(Given data):

-=-=-

Lemma leftmost_delete r x s :
  leftmost_free r s -> 0 <= x ->
  leftmost_free (delete x r)
    (if negb (pile_occupied (delete x r) (base_column x)) && (base_column x <? s)
     then base_column x else s).
Proof.
  intros (H0 & H1 & H2 & H3) Hx. destruct (base_column_spec x Hx) as (B0 & B1 & B2).
  assert (Hother : forall b, b mod 3 = 0 -> b <> base_column x ->
    pile_occupied (delete x r) b = pile_occupied r b).
  { intros b Hm Hb. apply pile_occupied_delete_other.
    destruct (decide (x < b)); [by left|]. right. destruct (decide (b + 2 < x)); [done|].
    exfalso. apply Hb, mod3_gap; lia || done. }
  destruct (pile_occupied (delete x r) (base_column x)) eqn:Ho; cbn [negb andb].
  - split_and!; [done|done| |].
    + destruct (decide (s = base_column x)) as [->|Hne]; [|by rewrite Hother].
      exfalso. revert Ho H2. unfold pile_occupied. rewrite !contains_delete.
      destruct (contains r _), (contains r (base_column x + 1)), (contains r (base_column x + 2));
        cbn; rewrite ?andb_false_r; done.
    + intros b Hb Hm. destruct (decide (b = base_column x)) as [->|Hne]; [done|].
      rewrite Hother by done. by apply H3.
  - destruct (Z.ltb_spec (base_column x) s) as [Hlt|Hge].
    + split_and!; [done|done|done|]. intros b Hb Hm. rewrite Hother by (done || lia).
      apply H3; [lia|done].
    + split_and!; [done|done| |].
      * destruct (decide (s = base_column x)) as [->|Hne]; [done|]. by rewrite Hother.
      * intros b Hb Hm. rewrite Hother by (done || lia). by apply H3.
Qed.

(** ** Properties *)

(** Shuffling keeps the cards: with any random source, the zone holds the
    same cards afterwards, the cards outside the shuffled positions keep their
    places, nobody is looking at the zone any more, and nothing else changes
    but the write permissions, which a shuffle withdraws. Positions below zero
    count from the end; a range outside the zone shuffles nothing. *)
Theorem shuffle_permutes {T} `{RandomSource T} start end_ z rng z' rng' :
  Z.of_nat (length (cards z)) <= i32_max ->
  shuffle start end_ z rng = Some (z', rng') ->
  let size := Z.of_nat (length (cards z)) in
  cards z' ≡ₚ cards z /\ cardsBeingLookedAt z' = 0 /\
  coordinateMap z' = coordinateMap z /\ freePilesMap z' = freePilesMap z /\
  freeSpaceMap z' = freeSpaceMap z /\
  (playersWithWritePermission z' = ∅ \/
     playersWithWritePermission z' = playersWithWritePermission z /\ cards z' = cards z) /\
  forall k, Z.of_nat k < position size start \/ Z.of_nat k > position size end_ ->
    cards z' !! k = cards z !! k.
Proof.
  intros Hmax. unfold shuffle, position. cbn [cards set_looked_at].
  destruct (Z.ltb_spec (Z.of_nat (length (cards z))) 2) as [H2|H2].
  { intros [= <- <-]. cbn. by split_and!; auto. }
  destruct (_ || _) eqn:Hr; [intros [= <- <-]; cbn; by split_and!; auto|].
  rewrite !orb_false_iff, !Z.ltb_ge, !Z.leb_gt in Hr. destruct Hr as [[[R1 R2] R3] R4].
  set (s := if start <? 0 then _ else _) in *. set (e := if end_ <? 0 then _ else _) in *.
  destruct (shuffle_loop _ _ _ _) as [[l r]|] eqn:Hl; [|done]. cbn [mbind option_bind].
  intros [= <- <-]. destruct (decide (s <= e)) as [Hse|Hse].
  - apply shuffle_loop_spec in Hl as [Hp Hk]; [|lia|done]. cbn.
    split_and!; auto. intros k Hout.
    destruct (decide (k < length (cards z))%nat) as [Hlt|Hge].
    + rewrite !list_lookup_lookup_total_lt by (rewrite ?(Permutation_length Hp); done).
      f_equal. apply Hk. lia.
    + rewrite !lookup_ge_None_2 by (rewrite ?(Permutation_length Hp); lia). done.
  - replace (Z.to_nat (e - s)) with O in Hl by lia. cbn [shuffle_loop] in Hl. simplify_eq. cbn.
    by split_and!; auto.
Qed.

(** C31. The shuffle is fair: every arrangement of the positions [start] to
    [start + n] is reached by exactly one sequence of the numbers the loop may
    draw. With equally likely numbers all arrangements are equally likely. *)
Theorem shuffle_fair start n l p :
  NoDup l -> (start + n < length l)%nat -> Z.of_nat (length l) <= i32_max ->
  p ≡ₚ l -> (forall k, (k < start \/ start + n < k)%nat -> p !!! k = l !!! k) ->
  exists js, length js = n /\ shuffle_loop start n l (Script js) = Some (p, Script []) /\
    forall js', shuffle_loop start n l (Script js') = Some (p, Script []) -> js' = js.
Proof.
  intros Hn Hlen Hmax Hp Hk. destruct (shuffle_exists start n l p Hn Hp Hlen Hk) as (js & Hl & Hs).
  exists js. split_and!; [done|done|]. intros js' Hs'. by eapply shuffle_unique.
Qed.

(** C36. The recorded free column of every row is its leftmost empty pile: it
    is so in a new zone, and inserting a card in a column (with its pile
    started, off the first column) or removing one keeps it so; the search for
    the next free pile ends. *)
Theorem grid_invariant st card x y z :
  grid_ok z -> 0 <= x -> is_Some (st !! card) ->
  (x mod 3 <> 0 -> is_Some (name_at st (row z y) (base_column x))) ->
  (exists z', insertCardIntoCoordMap st card x y z = Some z' /\ grid_ok z') /\
  (forall z', removeCardFromCoordMap st card x y z = Some z' -> grid_ok z').
Proof.
  intros Hok Hx [k Hk] Hbase. unfold insertCardIntoCoordMap, removeCardFromCoordMap.
  rewrite (proj2 (Z.ltb_ge x 0)), Hk by done. cbn [mbind option_bind].
  assert (Hb : free_space z y = base_column x -> x mod 3 = 0).
  { intros Hs. destruct (decide (x mod 3 = 0)) as [|Hne]; [done|]. exfalso.
    destruct (Hbase Hne) as [n Hn]. apply bind_Some in Hn as (c & Hc & _).
    destruct (Hok y) as (_ & _ & Ho & _). rewrite Hs in Ho. unfold pile_occupied in Ho.
    rewrite (proj2 (contains_true _ _)) in Ho by by exists c. done. }
  pose proof (leftmost_insert (row z y) x card (free_space z y) (Hok y) Hx Hb) as Hins.
  assert (Hrow : forall p s, leftmost_free (<[x := card]> (row z y)) s ->
    grid_ok (set_grid (<[y := <[x := card]> (row z y)]> (coordinateMap z)) p
      (<[y := s]> (freeSpaceMap z)) z)).
  { intros p s Hl y'. rewrite row_set, space_set. by destruct (decide (y = y')). }
  assert (Hkeep : forall p, x mod 3 <> 0 ->
    grid_ok (set_grid (<[y := <[x := card]> (row z y)]> (coordinateMap z)) p (freeSpaceMap z) z)).
  { intros p Hm y'. rewrite row_set.
    change (free_space (set_grid _ p (freeSpaceMap z) z) y') with (free_space z y').
    destruct (decide (y = y')) as [<-|]; [|done]. apply Hins.
    destruct (Z.eqb_spec (free_space z y) x) as [He|]; [|done]. exfalso.
    destruct (Hok y) as (_ & Hm' & _). rewrite He in Hm'. done. }
  split.
  - destruct (Z.eqb_spec (x mod 3) 0) as [H0|H0].
    + destruct (next_free_total (<[x := card]> (row z y)) x) as [x' Hx'].
      rewrite Hx' in *. destruct (Z.eqb_spec (free_space z y) x); cbn [mbind option_bind];
        eexists; (split; [done|]); apply Hrow, Hins; done.
    + destruct (x mod 3 =? 2); [|eexists; split; [done|]; by apply Hkeep].
      destruct (Hbase H0) as [n Hn]. cbv zeta.
      assert (Hne : x <> base_column x)
        by (intros He; apply H0; rewrite He; by apply (base_column_spec x Hx)).
      unfold name_at in Hn |- *. rewrite lookup_insert_ne, Hn by done. cbn [mbind option_bind].
      eexists. split; [done|]. by apply Hkeep.
  - intros z' (piles & _ & [= <-])%bind_Some y'. rewrite row_set, space_set.
    destruct (decide (y = y')) as [<-|]; [|done]. by apply leftmost_delete.
Qed.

-=-=-

(Task brief): When you come to the line containing "exfalso. apply Hb, mod3_gap;", give it and stop; before that, repeat each line of the material exactly from the first one.

(Your response):
Lemma leftmost_delete r x s :
  leftmost_free r s -> 0 <= x ->
  leftmost_free (delete x r)
    (if negb (pile_occupied (delete x r) (base_column x)) && (base_column x <? s)
     then base_column x else s).
Proof.
  intros (H0 & H1 & H2 & H3) Hx. destruct (base_column_spec x Hx) as (B0 & B1 & B2).
  assert (Hother : forall b, b mod 3 = 0 -> b <> base_column x ->
    pile_occupied (delete x r) b = pile_occupied r b).
  { intros b Hm Hb. apply pile_occupied_delete_other.
    destruct (decide (x < b)); [by left|]. right. destruct (decide (b + 2 < x)); [done|].
    exfalso. apply Hb, mod3_gap; lia || done. }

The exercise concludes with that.